Key Features of SLOS

  1. Iterative Probability Calculation SLOS computes the output probabilities iteratively, incrementally increasing the number of photons and calculating the probabilities of Fock states at each step. This avoids the exponential cost of computing permanents for each output state independently.

  2. Complexity Improvement - Previous state-of-the-art: Permanent-based methods (e.g., Ryser, 1963; Glynn, 2010) and the previous state-of-the-art method (Shchesnovich, 2019) have a time complexity of \(O(n 2^n)\) for computing the permanent of an \(n \times n\) matrix. - SLOS: Achieves a time complexity of \(O(n \binom{n+m-1}{m-1})\), where \(n\) is the number of photons and \(m\) is the number of modes. This is linear in the number of output states and provides an exponential speedup over permanent-based methods for many practical cases.

  3. Memory Trade-off SLOS requires \(O(\binom{n+m-1}{m-1})\) memory to store intermediate results, which can be prohibitive for large \(n\) and \(m\). However, this trade-off enables faster computation for moderate-sized problems.

Implementation

SLOS is implemented in the Perceval library and integrated into MerLin for seamless use in quantum machine learning workflows. When constructing a QuantumLayer and calling forward(), SLOS is used transparently for strong simulation.

Practical Performance

  • Benchmarking: SLOS outperforms permanent-based methods (e.g., Glynn’s algorithm) for small to moderate \(n\) and \(m\). For example, simulating a 10-photon, 10-mode circuit takes hours with SLOS but days with permanent-based methods.

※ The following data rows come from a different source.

(** * Locafy front end: session handling, HTTP client, reply counting, map picker

    A shallow embedding of the client-side logic of the Locafy web
    application, and the properties its specification states about it.

    Part I holds the definitions, one module per source unit:
    - [Replies]: [countTotalReplies] of [components/BusinessProfile.tsx];
    - [MapPicker]: [isWithinBounds] and the event handlers of the
      bounds-restricted [SimpleMapPicker];
    - [Jwt]: [getTokenExpiration] and [isTokenExpiringSoon], which the
      authentication context and the HTTP client both define, text for text;
    - [Browser]: [localStorage], [window.location] and the network;
    - [ApiService]: the request and response interceptors of the axios
      client;
    - [AuthProvider]: [login], [logout], [setAuthData] and [refreshUser] of
      the authentication context.

    Part II holds the theorems.

    JavaScript numbers are binary64 floats and are modelled by Rocq's
    primitive floats; [localStorage] is a finite map from strings to
    strings; a promise is modelled by its outcome. *)

From Stdlib Require Import Floats.PrimFloat.
From Stdlib Require Import Ascii String.
From stdpp Require Import base option list gmap strings.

  • Memory Limits: Strong simulation becomes impractical for very large \(n\) and \(m\) due to memory constraints (e.g., 24 photons in 24 modes require ~1.5 Petabytes of memory).

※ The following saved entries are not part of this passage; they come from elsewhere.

(** On a string the handler with the typed password is [login_handler]. *)
Lemma login_handler_posted_text (pw : string) (req : request)
    (errors : list verror) (w : world) :
  body req !! "password" = Some pw ->
  login_handler_posted (IsString pw) req errors w = login_handler req errors w.
Proof.
  intros Hp. unfold login_handler_posted, login_handler, try_catch.
  rewrite Hp. destruct (negb (is_nil errors)); [reflexivity|].
  unfold bind. destruct (defined (body req !! "username") w) as [[name|e] w1];
    [|reflexivity].
  destruct (query _ w1) as [[[|u users]|e] w2]; reflexivity.
Qed.

Lemma post_login_posted_text (pw : string) (req : request) (w : world) :
  post_login_posted (IsString pw) req w
  = post_login (with_body req (<["password" := pw]> (body req))) w.
Proof.
  unfold post_login_posted, post_login, guarded.
  destruct (requireGuest w) as [[r|] w1]; [reflexivity|].
  unfold validated. cbn [shown body with_body].
  pose proof (login_sanitized (<["password" := pw]> (body req)) w1) as [_ Hp].
  destruct (run_chains loginValidation (<["password" := pw]> (body req)) w1)
    as [[b' errors] w2].
  cbn [fst snd] in Hp. apply login_handler_posted_text.
  change (b' !! "password" = Some pw). rewrite Hp. apply lookup_insert_eq.
Qed.

End LoginFacts.

Lemma login_indistinguishable_text_witness :
  fst (AuthRoutes.post_login (H := Sample.libraries) login_alice_wrong
         {| Http.w_session := Sample.anonymous;
            Http.w_pool := Sample.reliable Sample.store |})
  = AuthRoutes.login_view (Http.VStr "Invalid username or password")
  /\ fst (AuthRoutes.post_login (H := Sample.libraries) login_alice_wrong
           {| Http.w_session := Sample.anonymous;
              Http.w_pool := Sample.reliable store_without_alice |})
     = AuthRoutes.login_view (Http.VStr "Invalid username or password").
Proof.
  destruct (login_indistinguishable_text (H := Sample.libraries) login_alice_wrong
              Sample.anonymous (Sample.reliable Sample.store)
              (Sample.reliable store_without_alice) Sample.alice [])
    as (Hsame & _ & _); try (vm_compute; reflexivity).
  split; [|rewrite <- Hsame]; vm_compute; reflexivity.
Defined.


(** C4: a login whose password is not a string tells an existing username
    from an unknown one.  For the JSON body with the username alice and the
    number 12345678 as password, [POST /login] answers "Login failed. Please
    try again." on the store that has alice, and "Invalid username or
    password" on the store that has not: the same status and view with
    another error message. *)
Theorem C4_login_distinguishes_non_string :
  let password := Http.NotString "12345678" in
  let known :=
    fst (AuthRoutes.post_login_posted (H := Sample.libraries) password login_alice
           {| Http.w_session := Sample.anonymous;
              Http.w_pool := Sample.reliable Sample.store |}) in
  let unknown :=
    fst (AuthRoutes.post_login_posted (H := Sample.libraries) password login_alice
           {| Http.w_session := Sample.anonymous;
              Http.w_pool := Sample.reliable store_without_alice |}) in
  Store.select_users_by_username (H := Sample.libraries) "alice" Sample.store
  = [Sample.alice]
  /\ Store.select_users_by_username (H := Sample.libraries) "alice" store_without_alice
     = []
  /\ known = AuthRoutes.login_view (Http.VStr "Login failed. Please try again.")
  /\ unknown = AuthRoutes.login_view (Http.VStr "Invalid username or password")
  /\ known <> unknown.
Proof.
  intros password known unknown.
  assert (Hk : known
               = AuthRoutes.login_view (Http.VStr "Login failed. Please try again."))
    by (vm_compute; reflexivity).
  assert (Hu : unknown
               = AuthRoutes.login_view (Http.VStr "Invalid username or password"))
    by (vm_compute; reflexivity).
  repeat split; try assumption; try (vm_compute; reflexivity).
  rewrite Hk, Hu. discriminate.
Qed.
(** ** Project validation *)

Section ProjectValidationFacts.
Context `{Libraries}.
Import Exn Store Http Validator.

Lemma new_Date_nonempty text t :
  JsDate.new_Date text = Some t -> Js.is_empty text = false.
Proof.
  unfold JsDate.new_Date. destruct (Js.is_empty text); [discriminate|reflexivity].
Qed.

Lemma end_after_start_quiet : quiet ProjectRoutes.end_after_start.
Proof.
  intros v b w. unfold ProjectRoutes.end_after_start.
  destruct (_ && _); split; reflexivity.
Qed.

Lemma projectValidation_quiet : Forall quiet_chain ProjectRoutes.projectValidation.
Proof.
  unfold ProjectRoutes.projectValidation, quiet_chain.
  forall_items; try exact I; try apply standard_quiet.
  apply end_after_start_quiet.
Qed.

(** The list of routes/project.js, split around the chain of [end_date]. *)
Lemma routes_split :
  exists l1 c l2,
    ProjectRoutes.projectValidation = l1 ++ c :: l2
    /\ c = body_ "end_date"
             [ Optional; IsISO8601; WithMessage "Please provide a valid end date";
               Custom ProjectRoutes.end_after_start ]
    /\ Forall (fun c' => field c' <> "end_date") l1
    /\ Forall (fun c' => field c' <> "end_date") l2
    /\ Forall (spares "end_date") l1
    /\ Forall (spares "start_date") l1.
Proof.
  eexists [_; _; _], _, [_]. split; [reflexivity|]. split; [reflexivity|].
  split; [distinct_fields|]. split; [distinct_fields|].
  split; spared.
Qed.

For detailed memory and time performance evaluations, refer to Performance.

Use Cases

  • Quantum Machine Learning: Training models that require full output distributions, such as differential equation solvers.

  • Circuit Design: Verifying and optimizing LO circuits for specific tasks (e.g., entangled state generation, logic gates).

  • Noise Modeling: Validating simulations against experimental hardware.

Conclusion

SLOS is a powerful tool for strong simulation of linear optical circuits, offering significant speedups over permanent-based methods while trading off memory. It is ideal for applications requiring exact output probabilities, such as quantum algorithm development and circuit verification.

References

  • Heurtel, N., Mansfield, S., Senellart, J., & Valiron, B. (2023). Strong Simulation of Linear Optical Processes. arXiv:2206.10549.

  • Heurtel, N., Fyrillas, A., de Gliniasty, G., Bihan, R.L., et al. (2023). Perceval: a software platform for discrete variable photonic quantum computing. arXiv:2204.00602.

  • Shchesnovich, V. (2019). On the classical complexity of sampling from quantum interference of indistinguishable bosons. arXiv:1904.02013.

  • Clifford, P., & Clifford, R. (2017). The Classical Complexity of Boson Sampling. arXiv:1706.01260.

  • Glynn, D.G. (2010). The permanent of a square matrix. European Journal of Combinatorics, 31, 1887-1891.

  • Ryser, H.J. (1963). Combinatorial Mathematics. American Mathematical Society.